Covered outpatient drug has the meaning set forth in section
1927(k) of the Social Security Act.
Manufacturer has the meaning set forth in section 1927(k) of the
Social Security Act, as implemented in 42 CFR 447.502.
National Drug Code (NDC) has the meaning set forth in 42 CFR
447.502.
Pharmaceutical Pricing Agreement (PPA) means an agreement described
in section 340B(a)(1) of the PHSA.
Quarter refers to a calendar quarter unless otherwise specified.
Secretary means the Secretary of the Department of Health and Human
Services and any other officer of employee of the Department of Health
and Human Services to whom the authority involved has been delegated.
Subpart B--340B Ceiling Price
Sec. 10.10 Ceiling price for a covered outpatient drug.
A manufacturer is required to calculate the 340B ceiling price for
each covered outpatient drug, by National Drug Code (NDC) on a
quarterly basis.
(a) Calculation of 340B ceiling price. The 340B ceiling price for a
covered outpatient drug is equal to the Average Manufacturer Price
(AMP) from the preceding calendar quarter for the smallest unit of
measure minus the Unit Rebate Amount (URA) and will be calculated using
six decimal places. HRSA will publish the 340B ceiling price rounded to
two decimal places.
(b) Exception. When the ceiling price calculation in paragraph (a)
of this section results in an amount less than $0.01 the ceiling price
will be $0.01.
(c) New drug price estimation. A manufacturer must estimate the
340B ceiling price for a new covered outpatient drug as of the date the
drug is first available for sale. That estimation should be calculated
as wholesale acquisition cost minus the appropriate rebate percentage
until an AMP is available, which should occur no later than the 4th
quarter that the drug is available for sale. Manufacturers are required
to calculate the actual 340B ceiling price as described in paragraph
(a) of this section and offer to refund or credit the covered entity
the difference between the estimated 340B ceiling price and the actual
340B ceiling price within 120 days of the determination by the
manufacturer that an overcharge occurred.
Sec. 10.11 Manufacturer civil monetary penalties.
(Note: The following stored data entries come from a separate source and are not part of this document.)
(** * Portfolio backend (server.js): content and project records behind an
      admin password, with files kept on Cloudinary

    A shallow embedding of [src/server.js].  The Express application is a
    function from an incoming request and a world (the two MongoDB
    collections, the clock and the log of calls made to the outside) to a
    response and a new world.  What the outside decides during one request
    (what Cloudinary answers, how much time passes) is an explicit [oracle].

    Where the model stops: a body field is text or absent and sent once,
    before or after the file part; an [:id] is a well-formed ObjectId or
    not; requests are served one after the other; multer and the Cloudinary
    storage behave as their sources have it;
    MongoDB itself does not fail, so a handler's [catch] is reached by the
    errors the handler's own calls raise (validation, cast, TypeError). *)

From Stdlib Require Import ZArith String List Lia.
From stdpp Require Import base option gmap strings list fin_maps sorting.

Local Open Scope string_scope.
Local Open Scope Z_scope.
Local Open Scope list_scope.

(** ** JavaScript values used by the program *)

(** A value that is a string or [undefined] is an [option string]. *)

(** JavaScript truthiness of such a value: [undefined] and [''] are falsy. *)
Definition truthy (v : option string) : bool :=
  match v with
  | Some s => negb (String.eqb s EmptyString)
  | None => false
  end.

(** [a || b] *)
Definition js_or (a b : option string) : option string :=
  if truthy a then a else b.

(** [a === b] on values that are strings or [undefined] *)
Definition strict_eq (a b : option string) : bool := bool_decide (a = b).

(** [s.startsWith(p)] *)
Definition startsWith (s p : string) : bool := String.prefix p s.

(** [s.includes(sub)] *)
Fixpoint includes (s sub : string) : bool :=
  String.prefix sub s ||
  match s with
  | EmptyString => false
  | String _ s' => includes s' sub
  end.

(** [arr.includes(x)] on an array of strings *)
Definition array_includes (arr : list string) (x : string) : bool :=
  existsb (String.eqb x) arr.
Definition yearPair (x : YearAmount.t Q) : string * Q :=
  (YearAmount.year x, YearAmount.amount x).

Definition tickerPair (x : TickerValue.t Q) : string * Q :=
  (TickerValue.name x, TickerValue.value x).

(** The nine fields of two summaries are equal as rationals. *)
Definition same_summary (s s' : PortfolioSummary.t Q) : Prop :=
  (PortfolioSummary.totalAssets s == PortfolioSummary.totalAssets s'
   /\ PortfolioSummary.stockValue s == PortfolioSummary.stockValue s'
   /\ PortfolioSummary.bondValue s == PortfolioSummary.bondValue s'
   /\ PortfolioSummary.cashValue s == PortfolioSummary.cashValue s'
   /\ PortfolioSummary.totalCost s == PortfolioSummary.totalCost s'
   /\ PortfolioSummary.totalProfit s == PortfolioSummary.totalProfit s'
   /\ PortfolioSummary.totalRoi s == PortfolioSummary.totalRoi s'
   /\ PortfolioSummary.stockRatio s == PortfolioSummary.stockRatio s'
   /\ PortfolioSummary.bondRatio s == PortfolioSummary.bondRatio s')%Q.

(** * Properties *)

(** ** Rounding on exact rationals *)

Local Open Scope Q_scope.

Lemma Q_round_comp (x y : Q) : x == y -> Q_round x = Q_round y.
Proof.
  intros E. unfold Q_round. f_equal. apply Qfloor_comp. rewrite E. reflexivity.
Qed.



(** Unfolds the number interface at exact rationals and leaves the
    rational operations folded. *)
Ltac q_red :=
  cbn -[Qabs Qplus Qminus Qmult Qdiv Qinv Qopp Qeq_bool Qle_bool Q_round Qeq Qle Qlt].

Tactic Notation "q_red" "in" hyp(H) :=
  cbn -[Qabs Qplus Qminus Qmult Qdiv Qinv Qopp Qeq_bool Qle_bool Q_round Qeq Qle Qlt]
    in H.

(** Case analysis on every test of the goal. *)
Ltac split_ifs :=
  repeat match goal with
    | |- context [if ?b then _ else _] => destruct b eqn:?
    end.

(** ** The valuation of a holding *)

Section ValuationProperties.
Import Holding.



(** C2, as stated, fails: the cost of the worked example is not 1372248 and
    its present value is not 1399440, neither on exact rationals nor on
    binary64. *)
Lemma worked_example_is_not_1372248_1399440 :
  ~ calculateCost (N := Q) (worked_example "1" "元大台灣50" "0050") == 1372248
  /\ ~ calculatePresentValue (N := Q) (worked_example "1" "元大台灣50" "0050")
       == 1399440
  /\ calculateCost (N := PrimFloat.float) (worked_example "1" "元大台灣50" "0050")
     <> f64_of_Z 1372248
  /\ calculatePresentValue (N := PrimFloat.float)
       (worked_example "1" "元大台灣50" "0050")
     <> f64_of_Z 1399440.
Proof.
  repeat split; vm_compute; discriminate.
Qed.

(** C2, amended. The holding with quantity 22000, avgPrice 62.35,
    currentPrice 63.7 and class STOCK has cost exactly 1372247 and present
    value exactly 1399439, on exact rationals and on binary64 alike. *)
Theorem worked_example_cost_and_present_value (id name code : string) :
  calculateCost (N := Q) (worked_example id name code) = 1372247
  /\ calculatePresentValue (N := Q) (worked_example id name code) = 1399439
  /\ calculateCost (N := PrimFloat.float) (worked_example id name code)
     = f64_of_Z 1372247
  /\ calculatePresentValue (N := PrimFloat.float) (worked_example id name code)
     = f64_of_Z 1399439.
Proof.
  repeat split; vm_compute; reflexivity.
Qed.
(a) General. Any manufacturer with a pharmaceutical pricing
agreement that knowingly and intentionally charges a covered entity
more than the ceiling price, as defined in Sec. 10.10, for a covered
outpatient drug, may be subject
[[Page 1230]]
to a civil monetary penalty not to exceed $5,000 for each instance of
overcharging, as defined in paragraph (b) of this section. This penalty
will be imposed pursuant to the applicable procedures at 42 CFR part
1003. Any civil monetary penalty assessed will be in addition to
repayment for an instance of overcharging as required by section
340B(d)(1)(B)(ii) of the PHSA.
(b) Instance of overcharging. An instance of overcharging is any
order for a covered outpatient drug, by NDC, which results in a covered
entity paying more than the ceiling price, as defined in Sec. 10.10,
for that covered outpatient drug.
(1) Each order for an NDC will constitute a single instance,
regardless of the number of units of each NDC ordered. This includes
any order placed directly with a manufacturer or through a wholesaler,
authorized distributor, or agent.
(2) Manufacturers have an obligation to ensure that the 340B
discount is provided through distribution arrangements made by the
manufacturer.
(3) An instance of overcharging is considered at the NDC level and
may not be offset by other discounts provided on any other NDC or
discounts provided on the same NDC on other transactions, orders, or
purchases.
(4) An instance of overcharging may occur at the time of initial
purchase or when subsequent ceiling price recalculations due to pricing
data submitted to CMS or new drug price estimations as defined in Sec.
10.10(c) result in a covered entity paying more than the ceiling price
due to failure or refusal to refund or credit a covered entity.